Let’s pull this apart; you have eleven thousand dollars in printers on display but none in stock. You basically operate an S&H Green Stamps redemption center for office products. A twelve thousand square foot showroom with ballpoint pens and markers available for pick up today if you order online. “And don’t you ever come back! If you ever come back to this store, I swear you’ll get worse! Yes, of course we have printers! But not here! Not in a store!” Some executive earning a six-figure salary thought that up, maybe my old boss. “We can save a fortune if we strip the shelves bare!” I don’t even know if this is a publicly traded company, if so, divest. If I go online, I might find a better price. From someone else selling printers, who didn’t just piss me off.
I needed a door handle assembly, the parts house told me fifty bucks and they would have to order it. I went home and found it online for twenty-five delivered at the same time. What are they there for? What lesson did they teach me? Don’t come back here, we don’t have it! Order it online dumbass! We have quarts of oil, tire pressure gauges and fuzzy dice for the mirror anything else, we have to order.

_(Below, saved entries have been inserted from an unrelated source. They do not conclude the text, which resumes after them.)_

(** A route request that names no user. *)
Definition route_anonymous : ReqPermission := {|
  UserId := 0; ObjectType := "route"; ObjectIdx := "/api/v1/users"; SubResource := "list";
  Acts := []; DomainType := ""; DomainId := "";
|}.

(** A route request of user 7 that writes to env/prod. *)
Definition route_write_prod : ReqPermission := {|
  UserId := 7; ObjectType := "route"; ObjectIdx := "/api/v1/users"; SubResource := "edit";
  Acts := ["write"]; DomainType := "env"; DomainId := "prod";
|}.

(** A table request that names no user. *)
Definition table_anonymous : ReqPermission := {|
  UserId := 0; ObjectType := "table"; ObjectIdx := "T1"; SubResource := "read";
  Acts := ["select"]; DomainType := ""; DomainId := "";
|}.

(** A write to env/prod by user 0. *)
Definition anonymous_write_prod : ReqPermission := {|
  UserId := 0; ObjectType := "table"; ObjectIdx := "T1"; SubResource := "read";
  Acts := ["write"]; DomainType := "env"; DomainId := "prod";
|}.

(** Any action of user 7 on T1, in no domain. *)
Definition any_act_T1 : ReqPermission := {|
  UserId := 7; ObjectType := "table"; ObjectIdx := "T1"; SubResource := "read";
  Acts := []; DomainType := ""; DomainId := "";
|}.

(** User 1 is root; nothing is permitted by rule, nothing is locked. *)
Definition root_only : World :=
  {| rules := []; locked := []; roots := [1]; fault := None |}.


(** A rule store that cannot be read: every verdict comes with a fault. *)
Definition faulty_allow_read_T1 : World :=
  {| rules := [("user:7", "table:T1:sub:read", "select", "*")];
     locked := []; roots := []; fault := Some (Errorf "rule store unavailable") |}.
Lemma final_scores_key_inv k results item :
  item ∈ final_scores dumps k results →
  ∃ d, d ∈ mjoin results ∧ item.1 = dumps d.
Proof.
  intros Hin. apply elem_of_all_keys.
  assert (item.1 ∈ (final_scores dumps k results).*1) as Hk
    by (apply list_elem_of_fmap; eauto).
  rewrite final_scores_keys in Hk.
  apply elem_of_first_seen in Hk as [Hk|Hk]; [by apply elem_of_nil in Hk|done].
Qed.

(** The serialisation key of an output document is the key of its entry. *)
Lemma dumps_loads_key k results item :
  item ∈ final_scores dumps k results → dumps (loads item.1) = item.1.
Proof using loads_dumps.
  intros (d & _ & ->)%final_scores_key_inv. by rewrite loads_dumps.
Qed.

Lemma dumps_inj d d' : dumps d = dumps d' → d = d'.
Proof using loads_dumps.
  intros Heq. by rewrite <- (loads_dumps d), Heq, loads_dumps.
Qed.

Lemma rrf_elem_of_inv results k out d s :
  reciprocal_rank_fusion dumps loads results k = Ok out →
  (d, s) ∈ out →
  (dumps d, s) ∈ final_scores dumps k results.
Proof using loads_dumps.
  intros [_ ->]%rrf_Ok_inv ([key v] & [= -> ->] & Hin)%list_elem_of_fmap.
  rewrite sorted_desc_perm in Hin.
  pose proof (dumps_loads_key _ _ _ Hin) as Hkey. simpl in *. by rewrite Hkey.
Qed.

Lemma rrf_keys results k out :
  reciprocal_rank_fusion dumps loads results k = Ok out →
  dumps <$> out.*1 = (sorted_desc (final_scores dumps k results)).*1.
Proof using loads_dumps.
  intros [_ ->]%rrf_Ok_inv. rewrite <- !list_fmap_compose.
  apply Forall_fmap_ext_1, Forall_forall. intros item Hin. simpl.
  rewrite sorted_desc_perm in Hin. by eapply dumps_loads_key.
Qed.

End Fusion.

(** ** One list's share of a score *)

Section Contribution.

Context {Document : Type} (dumps : Document → string).

Lemma list_contribution_absent k rank key docs :
  key ∉ dumps <$> docs → (list_contribution dumps k rank key docs == 0)%Q.
Proof.
  revert rank. induction docs as [|doc docs IH]; intros rank Hnin; [done|].
  apply not_elem_of_cons in Hnin as [Hne Hnin]. simpl.
  rewrite decide_False by done. rewrite IH by done. ring.
Qed.

Lemma position_None rank key docs :
  position dumps rank key docs = None ↔ key ∉ dumps <$> docs.
Proof.
  revert rank. induction docs as [|doc docs IH]; intros rank; simpl.
  - split; [|done]. intros _ ?%elem_of_nil. done.
  - rewrite not_elem_of_cons. destruct (decide (dumps doc = key)) as [->|Hne].
    + split; [done|]. by intros [? _].
    + rewrite IH. split; [by split|by intros [_ ?]].
Qed.

Lemma list_contribution_once k rank key docs r :
  NoDup (dumps <$> docs) →
  position dumps rank key docs = Some r →
  (list_contribution dumps k rank key docs == / inject_Z (r + k))%Q.
Proof.
  revert rank. induction docs as [|doc docs IH]; intros rank Hnd Hpos; [done|].
  apply NoDup_cons in Hnd as [Hnin Hnd]. simpl in *.
  destruct (decide (dumps doc = key)) as [<-|Hne].
  - injection Hpos as <-. rewrite list_contribution_absent by done. ring.
  - rewrite IH by done. ring.
Qed.

Lemma list_contribution_one_position k key docs :
  NoDup (dumps <$> docs) →
  (list_contribution dumps k 0 key docs
   == one_position_contribution dumps k key docs)%Q.
Proof.
  intros Hnd. unfold one_position_contribution.
  destruct (position dumps 0 key docs) as [r|] eqn:Hpos.
  - by apply list_contribution_once.
  - apply position_None in Hpos. by apply list_contribution_absent.
Qed.

Lemma fused_sum_one_position k key results :
  (∀ docs, docs ∈ results → NoDup (dumps <$> docs)) →
  (fused_sum dumps k key results == one_position_sum dumps k key results)%Q.
Proof.
  induction results as [|docs results IH]; intros Hnd; simpl; [done|].
  rewrite list_contribution_one_position by (apply Hnd; left).
  rewrite IH; [done|]. intros docs' ?. apply Hnd. by right.
Qed.

End Contribution.

(** ** Facts shared by the main theorems *)

Section Shared.

Context {Document : Type} (dumps : Document → string) (loads : string → Document).
Hypothesis loads_dumps : ∀ d, loads (dumps d) = d.

Lemma rrf_returns_positive results k :
  0 < k → ∃ out, reciprocal_rank_fusion dumps loads results k = Ok out.
Proof. intros Hk. eexists. apply rrf_safe. by apply safe_positive. Qed.

Lemma rrf_has_score results k out d :
  reciprocal_rank_fusion dumps loads results k = Ok out →
  d ∈ mjoin results → ∃ s, (d, s) ∈ out.
Proof using loads_dumps.
  intros [_ ->]%rrf_Ok_inv Hd.
  assert (dumps d ∈ (final_scores dumps k results).*1) as Hkey.
  { rewrite final_scores_keys. apply elem_of_first_seen. right.
    apply elem_of_all_keys. by exists d. }
  apply list_elem_of_fmap in Hkey as ([key v] & Hkey & Hin).
  simpl in Hkey. subst key. exists v.
  apply list_elem_of_fmap. exists (dumps d, v). simpl.
  split; [by rewrite loads_dumps|]. by rewrite sorted_desc_perm.
Qed.

Lemma rrf_score results k out d s :
  reciprocal_rank_fusion dumps loads results k = Ok out →
  (d, s) ∈ out → (s == fused_sum dumps k (dumps d) results)%Q.
Proof using loads_dumps.
  intros Hout Hin. eapply final_scores_sum, rrf_elem_of_inv; eauto.
Qed.

Lemma rrf_elem_of_input results k out d s :
  reciprocal_rank_fusion dumps loads results k = Ok out →
  (d, s) ∈ out → d ∈ mjoin results.
Proof using loads_dumps.
  intros Hout Hin.
  apply (rrf_elem_of_inv _ _ loads_dumps _ _ _ _ _ Hout) in Hin.
  apply final_scores_key_inv in Hin as (d' & Hd' & Heq). simpl in Heq.
  by rewrite (dumps_inj _ _ loads_dumps _ _ Heq).
Qed.

Lemma fused_sum_singleton k key docs :
  (fused_sum dumps k key [docs] == list_contribution dumps k 0 key docs)%Q.
Proof. simpl. ring. Qed.

Lemma safe_replicate k docs N :
  (1 ≤ N)%nat →
  safe k (events dumps (replicate N docs)) ↔ safe k (events dumps [docs]).
Proof.
  intros HN. rewrite !safe_events. split; intros Hs docs' Hin.
  - apply list_elem_of_singleton in Hin as ->. apply Hs.
    destruct N; [lia|]. left.
  - apply elem_of_replicate_inv in Hin as ->. apply Hs. left.
Qed.

End Shared.

(** ** [get_unique_union] *)

Section Union.

Context {Document : Type} (dumps : Document → string) (loads : string → Document).
Hypothesis loads_dumps : ∀ d, loads (dumps d) = d.

Lemma unique_keys_elem_of key (documents : list (list Document)) :
  key ∈ elements (list_to_set (all_keys dumps documents) : gset string)
  ↔ key ∈ all_keys dumps documents.
Proof. by rewrite elem_of_elements, elem_of_list_to_set. Qed.

Lemma get_unique_union_keys documents :
  dumps <$> get_unique_union dumps loads documents
  = elements (list_to_set (all_keys dumps documents) : gset string).
Proof using loads_dumps.
  unfold get_unique_union. fold (all_keys dumps documents).
  rewrite <- list_fmap_compose. rewrite <- (list_fmap_id (elements _)) at 2.
  apply Forall_fmap_ext_1, Forall_forall.
  intros key (d & _ & ->)%unique_keys_elem_of%elem_of_all_keys. simpl.
  by rewrite loads_dumps.
Qed.

Lemma get_unique_union_elem_of documents d :
  d ∈ get_unique_union dumps loads documents ↔ d ∈ mjoin documents.
Proof using loads_dumps.
  unfold get_unique_union. fold (all_keys dumps documents).
  rewrite list_elem_of_fmap. split.
  - intros (key & -> & (d' & Hd' & ->)%unique_keys_elem_of%elem_of_all_keys).
    by rewrite loads_dumps.
  - intros Hd. exists (dumps d). split; [by rewrite loads_dumps|].
    apply unique_keys_elem_of, elem_of_all_keys. by exists d.
Qed.

Lemma unique_keys_perm (documents : list (list Document)) :
  elements (list_to_set (all_keys dumps documents) : gset string)
  ≡ₚ remove_dups (all_keys dumps documents).
Proof.
  apply NoDup_Permutation; [apply NoDup_elements|apply NoDup_remove_dups|].
  intros key. by rewrite unique_keys_elem_of, elem_of_remove_dups.
Qed.

Lemma length_all_keys (documents : list (list Document)) :
  length (all_keys dumps documents) = sum_list (length <$> documents).
Proof.
  unfold all_keys. rewrite length_join, <- list_fmap_compose. f_equal.
  apply Forall_fmap_ext_1, Forall_forall. intros docs _. simpl.
  by rewrite length_fmap.
Qed.

Lemma length_remove_dups_le (keys : list string) :
  (length (remove_dups keys) ≤ length keys)%nat.
Proof.
  apply submseteq_length, NoDup_submseteq; [apply NoDup_remove_dups|].
  intros key. by rewrite elem_of_remove_dups.
Qed.

End Union.

(** ** [split_on_blank] *)

Lemma append_nil_r (s : string) : s +:+ EmptyString = s.
Proof.
  induction s as [|c s IH]; [done|].
  change (String c (s +:+ EmptyString) = String c s). by rewrite IH.
Qed.

Lemma append_assoc (s1 s2 s3 : string) : (s1 +:+ s2) +:+ s3 = s1 +:+ s2 +:+ s3.
Proof.
  induction s1 as [|c s1 IH]; [done|].
  change (String c ((s1 +:+ s2) +:+ s3) = String c (s1 +:+ s2 +:+ s3)).
  by rewrite IH.
Qed.

Lemma split_on_blank_nonempty x cur : split_on_blank x cur ≠ [].
Proof.
  revert cur.
  enough ((∀ cur, split_on_blank x cur ≠ [])
          ∧ ∀ c cur, split_on_blank (String c x) cur ≠ []) as [H _] by done.
  induction x as [|c' x [IH1 IH2]]; (split; [intros cur|intros c cur]).
  - done.
  - done.
  - apply IH2.
  - change (split_on_blank (String c (String c' x)) cur)
      with (if decide (c = newline ∧ c' = newline)
            then cur :: split_on_blank x EmptyString
            else split_on_blank (String c' x) (cur +:+ String c EmptyString)).
    destruct (decide (c = newline ∧ c' = newline)); [done|]. apply IH2.
Qed.

Lemma join_blank_cons p pieces :
  pieces ≠ [] → join_blank (p :: pieces) = p +:+ blank +:+ join_blank pieces.
Proof. by destruct pieces. Qed.

(** Joining the pieces with blank lines gives the text back. *)
Lemma join_split_on_blank x cur :
  join_blank (split_on_blank x cur) = cur +:+ x.
Proof.
  revert cur.
  enough ((∀ cur, join_blank (split_on_blank x cur) = cur +:+ x)
          ∧ ∀ c cur, join_blank (split_on_blank (String c x) cur)
                     = cur +:+ String c x) as [H _] by done.
  induction x as [|c' x [IH1 IH2]]; (split; [intros cur|intros c cur]).
  - cbn [split_on_blank join_blank]. by rewrite append_nil_r.
  - done.
  - apply IH2.
  - change (split_on_blank (String c (String c' x)) cur)
      with (if decide (c = newline ∧ c' = newline)
            then cur :: split_on_blank x EmptyString
            else split_on_blank (String c' x) (cur +:+ String c EmptyString)).
    destruct (decide (c = newline ∧ c' = newline)) as [[-> ->]|_].
    + rewrite join_blank_cons by apply split_on_blank_nonempty.
      by rewrite IH1.
    + by rewrite IH2, append_assoc.
Qed.

Lemma no_blank_cons c x :
  no_blank (String c x)
  = match x with
    | String c' _ =>
        if decide (c = newline ∧ c' = newline) then false else no_blank x
    | EmptyString => true
    end.
Proof. done. Qed.

Lemma append_cons c (s t : string) : String c s +:+ t = String c (s +:+ t).
Proof. done. Qed.

Lemma no_blank_snoc s c c' :
  ¬ (c = newline ∧ c' = newline) →
  no_blank (s +:+ String c EmptyString) = true →
  no_blank (s +:+ String c (String c' EmptyString)) = true.
Proof.
  intros Hsep. induction s as [|a s IH].
  - intros _. change (no_blank (String c (String c' EmptyString)) = true).
    rewrite no_blank_cons. by rewrite decide_False.
  - destruct s as [|b s].
    + change (no_blank (String a (String c EmptyString)) = true →
              no_blank (String a (String c (String c' EmptyString))) = true).
      rewrite !(no_blank_cons a).
      destruct (decide (a = newline ∧ c = newline)); [done|]. intros _.
      rewrite no_blank_cons. by rewrite decide_False.
    + rewrite !append_cons in *. rewrite !(no_blank_cons a).
      destruct (decide (a = newline ∧ b = newline)); [done|]. apply IH.
Qed.

Lemma no_blank_prefix (s t : string) :
  no_blank (s +:+ t) = true → no_blank s = true.
Proof.
  induction s as [|a s IH]; [done|].
  destruct s as [|b s]; [done|].
  rewrite !append_cons in *. rewrite !(no_blank_cons a).
  destruct (decide (a = newline ∧ b = newline)); [done|]. apply IH.
Qed.

(** No piece of the split holds a blank line. *)
Lemma split_on_blank_no_blank x cur :
  no_blank (cur +:+ first_char x) = true →
  Forall (λ q, no_blank q = true) (split_on_blank x cur).
Proof.
  revert cur.
  enough ((∀ cur, no_blank (cur +:+ first_char x) = true →
             Forall (λ q, no_blank q = true) (split_on_blank x cur))
          ∧ ∀ c cur, no_blank (cur +:+ String c EmptyString) = true →
             Forall (λ q, no_blank q = true) (split_on_blank (String c x) cur))
    as [H _] by done.
  induction x as [|c' x [IH1 IH2]]; (split; [intros cur Hcur|intros c cur Hcur]).
  - constructor; [|done]. by apply no_blank_prefix in Hcur.
  - by constructor.
  - by apply IH2.
  - change (split_on_blank (String c (String c' x)) cur)
      with (if decide (c = newline ∧ c' = newline)
            then cur :: split_on_blank x EmptyString
            else split_on_blank (String c' x) (cur +:+ String c EmptyString)).
    destruct (decide (c = newline ∧ c' = newline)) as [_|Hsep].
    + constructor; [by apply no_blank_prefix in Hcur|].
      apply IH1. by destruct x.
    + apply IH2. rewrite append_assoc. by apply no_blank_snoc.
Qed.
(** ** What each step does to the board and the piece *)

Lemma legalOn_ext b p q :
  ptype q = ptype p -> position q = position p -> rotation q = rotation p ->
  ghostY q = ghostY p -> legalOn b p -> legalOn b q.
Proof.
  intros Ht Hp Hr Hg [Hvalid Hghost]. unfold legalOn.
  rewrite isValidPiecePosition_canPlace in *. unfold calculateGhostY.
  by rewrite Ht, Hp, Hr, Hg.
Qed.

Lemma legalOn_updateGhostY b p :
  isValidPiecePosition b p = true -> legalOn b (updateGhostY b p).
Proof. intros Hvalid. split; [|done]. by rewrite isValidPiecePosition_canPlace in *. Qed.

Lemma legalOn_withLockDelay b p ld : legalOn b p -> legalOn b (withLockDelay p ld).
Proof. by apply legalOn_ext. Qed.

Lemma legalOn_resetLockDelay b p cfg : legalOn b p -> legalOn b (resetLockDelay p cfg).
Proof.
  destruct (resetLockDelay_fields p cfg) as (? & ? & ? & ? & _). by apply legalOn_ext.
Qed.

Lemma tryMove_valid b piece dx dy moved :
  tryMove b piece dx dy = Some moved -> isValidPiecePosition b moved = true.
Proof.
  unfold tryMove. destruct (canMove b piece dx dy) eqn:Hmove; [|done]. simpl.
  intros [= <-]. by rewrite isValidPiecePosition_canPlace.
Qed.

Lemma rotatePiece_valid b piece d p wasKick kick :
  rotatePiece b piece d = Some (p, wasKick, kick) -> isValidPiecePosition b p = true.
Proof.
  unfold rotatePiece. pose proof (tryRotate_sound b piece d) as Hsound.
  unfold soundResult in Hsound.
  destruct (success (tryRotate b piece d)); [|done].
  destruct Hsound as [(p' & Hp & Hv & _) _]. rewrite Hp. by intros [= <- _ _].
Qed.

Lemma dropLoop_valid fuel b soft piece accumulator cellsDropped :
  isValidPiecePosition b piece = true ->
  isValidPiecePosition b (dropLoop fuel b soft piece accumulator cellsDropped).1.1 = true.
Proof.
  revert piece accumulator cellsDropped.
  induction fuel as [|fuel IH]; intros piece accumulator cellsDropped Hvalid; [done|].
  simpl. case_bool_decide; [|done].
  destruct (tryMove b piece 0 (-1)) as [moved|] eqn:Hmove; [|done].
  apply IH. apply tryMove_valid in Hmove. by destruct soft.
Qed.

Lemma spawnNextPiece_legal rnd b bg cfg n p bg' n' :
  spawnNextPiece rnd b bg cfg n = Some ((Some p, bg'), n') ->
  legalOn b p ∧ Some (ptype p) = head (current bg).
Proof.
  intros Hspawn. apply spawnNextPiece_inv in Hspawn as (t & Hhead & Hp).
  symmetry in Hp. apply spawnPiece_Some in Hp as (Ht & _ & _ & _ & _ & Hg & Hv).
  split; [by split|]. by rewrite Hhead, Ht.
Qed.

Section Steps.

Variable rnd : nat -> Qc.
Variable now : Z.
Variable cfg : GameConfig.

Lemma processHold_board s n r n' :
  processHold rnd s cfg n = Some (r, n') ->
  board r.1 = board s ∧ gs_score r.1 = gs_score s ∧ timing r.1 = timing s
  ∧ (pieceLegal s -> pieceLegal r.1).
Proof.
  unfold processHold.
  destruct (activePiece s) as [active|] eqn:Hactive; [|by intros [= <- <-]].
  destruct (negb _); [by intros [= <- <-]|].
  unfold mbind, eff_bind.
  destruct (hold_piece (hold s)) as [held|].
  - destruct (spawnNextPiece _ _ _ _ _) as [[[[np|] bg1] n1]|] eqn:Hspawn; [| |done];
      intros [= <- <-]; [|done].
    repeat (split; [done|]). intros _. unfold pieceLegal. simpl.
    apply spawnNextPiece_legal in Hspawn as [[Hv Hg] Ht]. simpl in Ht.
    injection Ht as Ht.
    assert (Heq : withType np held = np) by (rewrite <- Ht; by destruct np).
    rewrite Heq. by apply legalOn_updateGhostY.
  - destruct (spawnNextPiece _ _ _ _ _) as [[[[np|] bg1] n1]|] eqn:Hspawn; [| |done];
      intros [= <- <-]; [|done].
    repeat (split; [done|]). intros _. unfold pieceLegal. simpl.
    by apply spawnNextPiece_legal in Hspawn as [? _].
Qed.

Lemma processRotation_board s d :
  board (processRotation s d).1 = board s
  ∧ gs_score (processRotation s d).1 = gs_score s
  ∧ timing (processRotation s d).1 = timing s
  ∧ (pieceLegal s -> pieceLegal (processRotation s d).1).
Proof.
  unfold processRotation.
  destruct (activePiece s) as [active|] eqn:Hactive; [|done].
  destruct (rotatePiece (board s) active d) as [[[piece wasKick] kick]|] eqn:Hrot;
    [|done].
  repeat (split; [done|]). intros _. unfold pieceLegal. simpl.
  apply rotatePiece_valid in Hrot.
  destruct (isOnGround _ _); [apply legalOn_resetLockDelay|]; by apply legalOn_updateGhostY.
Qed.

Lemma processMove_board s dx dy :
  board (processMove s dx dy cfg).1 = board s
  ∧ gs_score (processMove s dx dy cfg).1 = gs_score s
  ∧ timing (processMove s dx dy cfg).1 = timing s
  ∧ (pieceLegal s -> pieceLegal (processMove s dx dy cfg).1).
Proof.
  unfold processMove.
  destruct (activePiece s) as [active|] eqn:Hactive; [|done].
  destruct (tryMove (board s) active dx dy) as [moved|] eqn:Hmove;
    [|done].
  repeat (split; [done|]). intros _. unfold pieceLegal. simpl.
  apply tryMove_valid in Hmove.
  destruct (isOnGround _ _); [apply legalOn_resetLockDelay|]; by apply legalOn_updateGhostY.
Qed.

Lemma processGravity_board s deltaMs soft :
  board (processGravity s deltaMs soft cfg).1 = board s
  ∧ gs_score (processGravity s deltaMs soft cfg).1 = gs_score s
  ∧ gameTime (timing (processGravity s deltaMs soft cfg).1) = gameTime (timing s)
  ∧ (pieceLegal s -> pieceLegal (processGravity s deltaMs soft cfg).1).
Proof.
  unfold processGravity.
  destruct (activePiece s) as [active|] eqn:Hactive; [|done].
  match goal with
  | |- context [dropLoop ?f ?b ?so ?p ?a ?c] =>
      pose proof (dropLoop_valid f b so p a c) as Hdrop;
      destruct (dropLoop f b so p a c) as [[newPiece accumulator] cellsDropped]
  end.
  repeat (split; [done|]). unfold pieceLegal. rewrite Hactive. simpl.
  intros [Hvalid _]. by apply legalOn_updateGhostY, Hdrop.
Qed.

Lemma processLock_piece s :
  activePiece (processLock now s cfg).1 = None
  ∧ gameTime (timing (processLock now s cfg).1) = gameTime (timing s).
Proof.
  unfold processLock.
  destruct (activePiece s) as [piece|] eqn:Hactive; [|done].
  destruct (lockActivePiece now (board s) piece) as [newBoard locked].
  destruct (processLineClears now newBoard) as [clearedBoard clearedRows].
  case_bool_decide; [|done].
  by destruct (levelUpLoop _ _ _ _) as [[remaining newLevel] levelEvents].
Qed.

The most amusing aspect to me is people buying a car online. I would no more buy a car online as pick one out with my eyes closed. I want to touch and feel. I want to smell the new car smell and look under the hood. Wrap my hands around the steering wheel and play with the radio. Instead, a tow truck driver drops a car in front of the house. “It looks different than it did online.” But they have a seven-day return policy, but I’ve returned a toaster to Walmart before and have better things to do with my time.
I don’t know and fully accept the possibility that it’s me. I buy stuff online when I need to buy things online, but I want to try on my blue jeans. It doesn’t matter what the damn tag says, they’re all different. I don’t want to spend my Saturday trying to figure out how to put that Queen size mattress back into that vacuum sealed package and waiting in line at the UPS store.
Tales of American life, the deal that is not a deal and grass that always looks greener. With promises of plenty and excuses a many. Your hamburger doesn’t look like the one in the picture and this unit is for display purposes only. Trying to function in a world in flux, just trying to get the DeLorean up to eighty-eight miles an hour and get the flux out of here.